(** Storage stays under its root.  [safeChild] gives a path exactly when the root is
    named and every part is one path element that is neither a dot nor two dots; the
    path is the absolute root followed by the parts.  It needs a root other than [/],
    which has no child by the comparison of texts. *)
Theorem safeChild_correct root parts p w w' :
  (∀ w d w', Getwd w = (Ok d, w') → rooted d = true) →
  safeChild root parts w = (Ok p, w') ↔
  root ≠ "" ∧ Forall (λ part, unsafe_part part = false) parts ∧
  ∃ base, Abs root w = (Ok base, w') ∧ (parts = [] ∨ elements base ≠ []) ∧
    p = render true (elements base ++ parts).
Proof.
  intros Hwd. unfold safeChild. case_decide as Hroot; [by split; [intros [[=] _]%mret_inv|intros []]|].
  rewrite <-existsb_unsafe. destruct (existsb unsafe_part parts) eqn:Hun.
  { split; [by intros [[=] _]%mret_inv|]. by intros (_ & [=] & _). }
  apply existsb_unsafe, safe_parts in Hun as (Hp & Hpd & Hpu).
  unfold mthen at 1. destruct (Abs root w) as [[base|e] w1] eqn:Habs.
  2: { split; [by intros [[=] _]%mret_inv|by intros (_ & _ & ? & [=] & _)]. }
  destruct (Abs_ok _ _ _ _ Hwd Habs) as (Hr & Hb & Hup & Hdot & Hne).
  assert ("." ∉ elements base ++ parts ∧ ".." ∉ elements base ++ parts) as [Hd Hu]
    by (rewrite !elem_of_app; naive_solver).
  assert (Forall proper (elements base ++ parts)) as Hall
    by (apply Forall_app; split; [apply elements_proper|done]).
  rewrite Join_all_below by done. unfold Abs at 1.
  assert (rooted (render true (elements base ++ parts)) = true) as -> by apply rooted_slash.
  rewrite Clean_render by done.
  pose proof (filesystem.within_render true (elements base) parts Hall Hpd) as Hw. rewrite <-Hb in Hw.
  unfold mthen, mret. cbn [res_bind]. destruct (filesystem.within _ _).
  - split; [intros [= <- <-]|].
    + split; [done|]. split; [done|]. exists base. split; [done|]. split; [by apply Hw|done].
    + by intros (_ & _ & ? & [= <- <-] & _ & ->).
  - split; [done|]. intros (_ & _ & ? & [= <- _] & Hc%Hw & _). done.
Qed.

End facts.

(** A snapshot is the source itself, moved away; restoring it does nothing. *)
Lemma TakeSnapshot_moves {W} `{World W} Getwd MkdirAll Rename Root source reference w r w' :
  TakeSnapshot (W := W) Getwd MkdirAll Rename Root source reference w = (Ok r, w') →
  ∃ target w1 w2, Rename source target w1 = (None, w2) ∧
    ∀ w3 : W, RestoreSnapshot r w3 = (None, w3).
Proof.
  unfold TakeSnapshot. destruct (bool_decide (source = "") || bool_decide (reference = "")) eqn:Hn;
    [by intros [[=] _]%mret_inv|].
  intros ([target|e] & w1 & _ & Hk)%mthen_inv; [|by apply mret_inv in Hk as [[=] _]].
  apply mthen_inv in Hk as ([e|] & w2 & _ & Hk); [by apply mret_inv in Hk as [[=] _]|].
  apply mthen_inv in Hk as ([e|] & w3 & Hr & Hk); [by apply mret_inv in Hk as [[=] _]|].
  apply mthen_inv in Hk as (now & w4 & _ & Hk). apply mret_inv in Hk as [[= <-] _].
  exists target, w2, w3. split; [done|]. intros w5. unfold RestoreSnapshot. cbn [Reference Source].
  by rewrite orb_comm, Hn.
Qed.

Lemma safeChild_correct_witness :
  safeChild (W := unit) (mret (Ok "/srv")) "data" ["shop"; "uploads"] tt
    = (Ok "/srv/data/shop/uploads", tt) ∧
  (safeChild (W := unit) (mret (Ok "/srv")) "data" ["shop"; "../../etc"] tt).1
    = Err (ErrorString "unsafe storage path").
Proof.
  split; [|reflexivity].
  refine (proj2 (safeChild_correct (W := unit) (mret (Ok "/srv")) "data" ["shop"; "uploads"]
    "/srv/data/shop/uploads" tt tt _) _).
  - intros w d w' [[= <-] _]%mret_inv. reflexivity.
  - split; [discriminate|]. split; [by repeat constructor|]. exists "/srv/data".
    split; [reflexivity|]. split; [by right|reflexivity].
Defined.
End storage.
________________
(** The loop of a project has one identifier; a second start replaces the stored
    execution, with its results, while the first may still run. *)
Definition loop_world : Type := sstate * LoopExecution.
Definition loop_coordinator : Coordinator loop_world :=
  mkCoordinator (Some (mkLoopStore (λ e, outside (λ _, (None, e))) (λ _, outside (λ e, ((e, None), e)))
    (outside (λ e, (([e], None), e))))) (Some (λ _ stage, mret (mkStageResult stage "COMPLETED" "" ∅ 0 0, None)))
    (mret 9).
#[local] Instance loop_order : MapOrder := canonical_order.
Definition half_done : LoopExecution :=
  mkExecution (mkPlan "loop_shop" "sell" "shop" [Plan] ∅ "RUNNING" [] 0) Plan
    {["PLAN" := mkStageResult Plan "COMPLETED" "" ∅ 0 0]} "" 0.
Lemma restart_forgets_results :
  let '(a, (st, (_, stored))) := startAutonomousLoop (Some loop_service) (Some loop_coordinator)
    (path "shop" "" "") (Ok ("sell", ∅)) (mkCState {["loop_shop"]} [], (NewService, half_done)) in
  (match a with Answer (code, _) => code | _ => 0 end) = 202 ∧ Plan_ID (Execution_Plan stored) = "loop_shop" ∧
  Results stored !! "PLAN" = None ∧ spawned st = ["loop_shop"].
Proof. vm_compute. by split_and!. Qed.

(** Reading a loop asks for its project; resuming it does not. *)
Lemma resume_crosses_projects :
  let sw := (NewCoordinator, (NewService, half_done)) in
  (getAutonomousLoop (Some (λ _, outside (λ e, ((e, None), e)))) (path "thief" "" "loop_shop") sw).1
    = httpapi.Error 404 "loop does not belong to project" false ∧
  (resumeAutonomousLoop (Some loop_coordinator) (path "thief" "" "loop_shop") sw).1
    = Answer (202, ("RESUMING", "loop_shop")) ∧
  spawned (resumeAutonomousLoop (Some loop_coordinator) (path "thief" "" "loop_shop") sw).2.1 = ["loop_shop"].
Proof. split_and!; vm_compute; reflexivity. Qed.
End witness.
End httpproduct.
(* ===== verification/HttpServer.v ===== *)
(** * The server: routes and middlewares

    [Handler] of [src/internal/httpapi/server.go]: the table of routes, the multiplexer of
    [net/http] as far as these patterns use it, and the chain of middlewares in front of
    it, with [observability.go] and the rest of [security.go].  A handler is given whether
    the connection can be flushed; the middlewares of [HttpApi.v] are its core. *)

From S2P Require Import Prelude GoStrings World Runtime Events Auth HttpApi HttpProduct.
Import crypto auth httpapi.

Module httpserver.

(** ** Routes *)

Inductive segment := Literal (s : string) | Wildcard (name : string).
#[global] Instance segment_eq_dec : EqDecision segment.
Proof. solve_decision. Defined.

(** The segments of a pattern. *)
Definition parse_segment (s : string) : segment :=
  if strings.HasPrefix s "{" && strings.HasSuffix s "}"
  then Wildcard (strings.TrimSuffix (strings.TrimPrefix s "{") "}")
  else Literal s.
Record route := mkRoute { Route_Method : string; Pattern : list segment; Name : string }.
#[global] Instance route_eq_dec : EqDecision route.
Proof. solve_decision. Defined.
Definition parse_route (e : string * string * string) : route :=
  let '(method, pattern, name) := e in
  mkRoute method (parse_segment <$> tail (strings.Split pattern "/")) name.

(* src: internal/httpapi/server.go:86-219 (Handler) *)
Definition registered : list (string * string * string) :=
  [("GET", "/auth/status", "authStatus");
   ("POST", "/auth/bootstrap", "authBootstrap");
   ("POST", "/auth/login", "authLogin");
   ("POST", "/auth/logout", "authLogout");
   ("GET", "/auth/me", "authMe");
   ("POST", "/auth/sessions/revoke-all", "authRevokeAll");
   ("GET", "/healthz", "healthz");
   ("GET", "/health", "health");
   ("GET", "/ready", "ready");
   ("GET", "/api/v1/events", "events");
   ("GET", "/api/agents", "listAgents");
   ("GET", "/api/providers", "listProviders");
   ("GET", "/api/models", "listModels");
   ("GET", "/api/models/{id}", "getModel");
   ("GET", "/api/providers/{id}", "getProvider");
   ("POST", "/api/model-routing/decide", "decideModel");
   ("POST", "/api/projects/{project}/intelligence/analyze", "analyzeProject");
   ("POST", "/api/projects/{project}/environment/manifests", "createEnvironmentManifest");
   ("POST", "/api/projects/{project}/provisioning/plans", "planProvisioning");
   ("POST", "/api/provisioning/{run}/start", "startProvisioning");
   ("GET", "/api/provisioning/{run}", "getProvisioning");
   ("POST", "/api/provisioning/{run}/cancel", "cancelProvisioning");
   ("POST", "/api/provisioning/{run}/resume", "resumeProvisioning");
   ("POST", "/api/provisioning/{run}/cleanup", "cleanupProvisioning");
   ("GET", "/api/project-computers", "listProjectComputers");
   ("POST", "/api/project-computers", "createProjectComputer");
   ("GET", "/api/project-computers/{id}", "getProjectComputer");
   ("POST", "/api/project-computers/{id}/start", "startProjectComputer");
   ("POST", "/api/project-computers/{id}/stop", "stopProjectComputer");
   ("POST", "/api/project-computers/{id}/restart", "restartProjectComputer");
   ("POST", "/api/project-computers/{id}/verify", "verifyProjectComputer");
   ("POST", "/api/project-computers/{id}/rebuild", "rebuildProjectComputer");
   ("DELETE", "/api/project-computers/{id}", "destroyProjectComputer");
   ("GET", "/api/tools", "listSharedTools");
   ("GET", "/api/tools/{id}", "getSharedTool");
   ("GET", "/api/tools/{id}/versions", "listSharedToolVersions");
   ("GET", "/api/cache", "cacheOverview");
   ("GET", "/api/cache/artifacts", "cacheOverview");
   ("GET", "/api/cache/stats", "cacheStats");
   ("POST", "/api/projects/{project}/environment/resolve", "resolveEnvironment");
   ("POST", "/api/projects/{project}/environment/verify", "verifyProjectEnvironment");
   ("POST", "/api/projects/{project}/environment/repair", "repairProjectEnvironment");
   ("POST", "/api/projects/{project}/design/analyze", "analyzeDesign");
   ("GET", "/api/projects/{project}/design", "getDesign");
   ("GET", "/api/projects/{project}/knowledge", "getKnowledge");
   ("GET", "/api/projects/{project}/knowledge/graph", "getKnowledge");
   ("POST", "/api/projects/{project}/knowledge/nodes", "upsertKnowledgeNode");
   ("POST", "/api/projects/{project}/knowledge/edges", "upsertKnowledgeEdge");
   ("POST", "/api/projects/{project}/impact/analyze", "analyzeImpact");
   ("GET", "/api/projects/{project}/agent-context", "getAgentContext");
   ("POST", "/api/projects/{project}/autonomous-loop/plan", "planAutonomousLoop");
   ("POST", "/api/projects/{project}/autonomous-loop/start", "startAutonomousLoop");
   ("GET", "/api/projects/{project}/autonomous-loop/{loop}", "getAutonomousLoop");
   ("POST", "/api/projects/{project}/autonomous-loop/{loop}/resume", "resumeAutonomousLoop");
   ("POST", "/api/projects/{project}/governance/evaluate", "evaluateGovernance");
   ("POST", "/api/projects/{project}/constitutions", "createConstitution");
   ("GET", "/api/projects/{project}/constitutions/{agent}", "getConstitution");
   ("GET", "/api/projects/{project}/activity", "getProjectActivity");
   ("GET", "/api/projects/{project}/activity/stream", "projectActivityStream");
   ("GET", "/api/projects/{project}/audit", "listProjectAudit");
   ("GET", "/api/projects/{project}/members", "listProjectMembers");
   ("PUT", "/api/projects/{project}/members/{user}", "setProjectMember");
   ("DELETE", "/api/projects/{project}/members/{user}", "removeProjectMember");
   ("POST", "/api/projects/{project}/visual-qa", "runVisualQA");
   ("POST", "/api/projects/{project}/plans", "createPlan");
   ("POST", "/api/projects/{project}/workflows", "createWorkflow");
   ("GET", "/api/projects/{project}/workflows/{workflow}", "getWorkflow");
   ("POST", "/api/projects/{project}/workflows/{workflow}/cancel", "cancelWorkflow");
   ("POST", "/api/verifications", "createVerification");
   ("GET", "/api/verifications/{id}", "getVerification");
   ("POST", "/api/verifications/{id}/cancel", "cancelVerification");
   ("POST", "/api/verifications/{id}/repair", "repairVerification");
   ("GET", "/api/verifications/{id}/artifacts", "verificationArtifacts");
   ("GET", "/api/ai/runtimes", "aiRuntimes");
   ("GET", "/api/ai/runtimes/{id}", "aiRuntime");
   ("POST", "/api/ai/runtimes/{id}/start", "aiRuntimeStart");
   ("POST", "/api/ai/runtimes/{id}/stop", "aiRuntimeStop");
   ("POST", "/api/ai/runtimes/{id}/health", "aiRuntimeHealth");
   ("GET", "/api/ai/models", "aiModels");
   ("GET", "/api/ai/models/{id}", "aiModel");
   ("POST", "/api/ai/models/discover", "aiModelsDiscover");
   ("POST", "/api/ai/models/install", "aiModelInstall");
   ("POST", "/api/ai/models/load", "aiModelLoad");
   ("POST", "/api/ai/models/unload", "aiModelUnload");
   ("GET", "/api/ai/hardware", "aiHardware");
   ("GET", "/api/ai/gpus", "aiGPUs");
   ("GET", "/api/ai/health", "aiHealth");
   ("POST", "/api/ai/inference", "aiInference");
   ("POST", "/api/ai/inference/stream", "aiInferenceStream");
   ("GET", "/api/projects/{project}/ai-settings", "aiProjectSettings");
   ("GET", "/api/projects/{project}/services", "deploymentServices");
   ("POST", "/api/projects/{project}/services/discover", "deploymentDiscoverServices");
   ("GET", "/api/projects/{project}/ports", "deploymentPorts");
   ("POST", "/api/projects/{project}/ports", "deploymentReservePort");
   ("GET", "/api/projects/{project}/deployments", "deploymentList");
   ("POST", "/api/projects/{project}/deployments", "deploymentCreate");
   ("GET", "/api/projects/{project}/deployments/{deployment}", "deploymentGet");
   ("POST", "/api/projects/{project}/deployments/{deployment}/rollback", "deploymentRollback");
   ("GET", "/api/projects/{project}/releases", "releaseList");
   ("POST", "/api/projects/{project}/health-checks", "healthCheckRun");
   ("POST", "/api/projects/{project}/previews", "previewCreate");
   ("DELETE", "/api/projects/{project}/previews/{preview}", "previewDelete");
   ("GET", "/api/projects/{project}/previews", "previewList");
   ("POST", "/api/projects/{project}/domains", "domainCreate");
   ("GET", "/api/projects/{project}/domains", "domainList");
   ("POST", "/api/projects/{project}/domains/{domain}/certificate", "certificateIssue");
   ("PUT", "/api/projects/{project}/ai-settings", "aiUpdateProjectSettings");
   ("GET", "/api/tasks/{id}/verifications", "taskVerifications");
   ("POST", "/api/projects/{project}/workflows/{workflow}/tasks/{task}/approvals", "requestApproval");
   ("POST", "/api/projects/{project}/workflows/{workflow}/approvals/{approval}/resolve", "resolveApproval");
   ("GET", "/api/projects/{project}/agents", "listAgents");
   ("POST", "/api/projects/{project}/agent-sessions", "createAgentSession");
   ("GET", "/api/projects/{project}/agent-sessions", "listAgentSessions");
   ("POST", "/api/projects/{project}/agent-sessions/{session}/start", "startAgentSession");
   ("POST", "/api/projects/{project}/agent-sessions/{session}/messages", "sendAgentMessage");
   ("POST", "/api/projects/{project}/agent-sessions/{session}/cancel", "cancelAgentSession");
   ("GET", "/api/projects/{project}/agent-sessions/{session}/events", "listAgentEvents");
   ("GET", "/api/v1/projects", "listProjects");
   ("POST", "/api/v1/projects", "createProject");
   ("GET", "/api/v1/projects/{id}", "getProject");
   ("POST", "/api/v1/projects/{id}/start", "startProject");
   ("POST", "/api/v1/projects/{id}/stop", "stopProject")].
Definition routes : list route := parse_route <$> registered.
________________
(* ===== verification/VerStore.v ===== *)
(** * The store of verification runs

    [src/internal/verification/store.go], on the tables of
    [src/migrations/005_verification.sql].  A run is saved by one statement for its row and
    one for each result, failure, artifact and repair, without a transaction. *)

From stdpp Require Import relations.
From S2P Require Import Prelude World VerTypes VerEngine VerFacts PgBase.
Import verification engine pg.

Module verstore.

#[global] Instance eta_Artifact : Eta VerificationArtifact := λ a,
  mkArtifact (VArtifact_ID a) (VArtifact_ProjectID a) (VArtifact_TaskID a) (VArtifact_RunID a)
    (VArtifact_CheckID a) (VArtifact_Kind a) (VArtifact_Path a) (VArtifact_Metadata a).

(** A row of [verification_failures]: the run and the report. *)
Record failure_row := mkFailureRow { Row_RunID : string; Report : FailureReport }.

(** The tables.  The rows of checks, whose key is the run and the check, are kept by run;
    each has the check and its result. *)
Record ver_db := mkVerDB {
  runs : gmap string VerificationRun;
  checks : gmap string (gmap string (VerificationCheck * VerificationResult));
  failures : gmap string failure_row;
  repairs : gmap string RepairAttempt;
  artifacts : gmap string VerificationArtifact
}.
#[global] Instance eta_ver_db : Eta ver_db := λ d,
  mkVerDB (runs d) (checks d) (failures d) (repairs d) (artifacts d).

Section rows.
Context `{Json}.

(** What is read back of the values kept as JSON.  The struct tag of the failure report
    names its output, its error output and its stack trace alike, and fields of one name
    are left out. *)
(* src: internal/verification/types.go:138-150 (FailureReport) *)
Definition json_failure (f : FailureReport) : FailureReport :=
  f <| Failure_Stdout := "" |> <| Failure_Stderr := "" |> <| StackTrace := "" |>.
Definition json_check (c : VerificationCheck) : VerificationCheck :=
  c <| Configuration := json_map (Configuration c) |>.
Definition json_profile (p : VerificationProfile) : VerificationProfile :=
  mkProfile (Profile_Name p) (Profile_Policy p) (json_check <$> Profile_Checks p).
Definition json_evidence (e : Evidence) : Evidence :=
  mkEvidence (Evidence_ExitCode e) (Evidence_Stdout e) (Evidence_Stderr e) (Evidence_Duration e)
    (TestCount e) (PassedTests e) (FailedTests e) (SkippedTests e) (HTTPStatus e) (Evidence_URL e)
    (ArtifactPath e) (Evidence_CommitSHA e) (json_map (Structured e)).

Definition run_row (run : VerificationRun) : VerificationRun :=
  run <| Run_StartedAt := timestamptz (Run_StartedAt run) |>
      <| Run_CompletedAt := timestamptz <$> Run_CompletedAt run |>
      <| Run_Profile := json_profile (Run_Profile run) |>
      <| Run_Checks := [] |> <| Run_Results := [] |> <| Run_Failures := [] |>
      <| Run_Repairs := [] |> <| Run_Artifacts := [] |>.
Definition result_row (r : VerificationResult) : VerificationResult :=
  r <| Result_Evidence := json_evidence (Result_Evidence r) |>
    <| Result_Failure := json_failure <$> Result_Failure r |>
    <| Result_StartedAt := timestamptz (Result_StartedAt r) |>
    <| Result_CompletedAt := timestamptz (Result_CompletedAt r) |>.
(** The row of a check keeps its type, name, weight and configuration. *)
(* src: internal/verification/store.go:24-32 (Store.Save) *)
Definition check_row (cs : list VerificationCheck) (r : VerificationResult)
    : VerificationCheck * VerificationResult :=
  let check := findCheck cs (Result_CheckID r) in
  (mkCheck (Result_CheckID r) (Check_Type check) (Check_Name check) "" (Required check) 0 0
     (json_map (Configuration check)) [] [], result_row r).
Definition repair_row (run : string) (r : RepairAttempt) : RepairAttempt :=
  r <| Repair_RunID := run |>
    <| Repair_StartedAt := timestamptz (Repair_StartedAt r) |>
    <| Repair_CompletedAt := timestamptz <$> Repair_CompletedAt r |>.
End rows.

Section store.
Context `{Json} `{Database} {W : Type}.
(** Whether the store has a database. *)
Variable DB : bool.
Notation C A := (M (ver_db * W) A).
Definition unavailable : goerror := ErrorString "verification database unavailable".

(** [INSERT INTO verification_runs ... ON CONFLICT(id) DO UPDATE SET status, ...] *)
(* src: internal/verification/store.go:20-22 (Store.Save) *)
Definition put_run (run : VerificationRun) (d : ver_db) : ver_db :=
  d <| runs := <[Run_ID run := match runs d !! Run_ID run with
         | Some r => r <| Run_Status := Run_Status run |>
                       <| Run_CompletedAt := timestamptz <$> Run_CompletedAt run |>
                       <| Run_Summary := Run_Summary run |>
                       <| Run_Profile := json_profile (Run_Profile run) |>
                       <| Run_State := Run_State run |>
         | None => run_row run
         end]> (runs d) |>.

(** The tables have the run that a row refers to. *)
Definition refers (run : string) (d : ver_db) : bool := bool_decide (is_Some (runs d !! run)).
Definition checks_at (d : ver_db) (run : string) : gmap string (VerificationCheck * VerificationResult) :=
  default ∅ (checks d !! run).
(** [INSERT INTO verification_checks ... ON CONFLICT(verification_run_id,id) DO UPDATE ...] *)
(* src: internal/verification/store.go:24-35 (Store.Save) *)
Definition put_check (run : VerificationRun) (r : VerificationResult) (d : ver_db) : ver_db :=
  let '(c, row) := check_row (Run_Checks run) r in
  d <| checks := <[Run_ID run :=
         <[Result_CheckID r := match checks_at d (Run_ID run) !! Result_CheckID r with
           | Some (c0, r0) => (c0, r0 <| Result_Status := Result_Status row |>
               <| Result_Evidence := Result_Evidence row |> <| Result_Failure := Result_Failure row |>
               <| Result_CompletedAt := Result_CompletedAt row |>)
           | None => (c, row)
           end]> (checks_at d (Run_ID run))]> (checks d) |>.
________________
Find every line above that contains the word "ErrorString", and return each one.

    = Err (ErrorString "unsafe storage path").
Definition unavailable : goerror := ErrorString "verification database unavailable".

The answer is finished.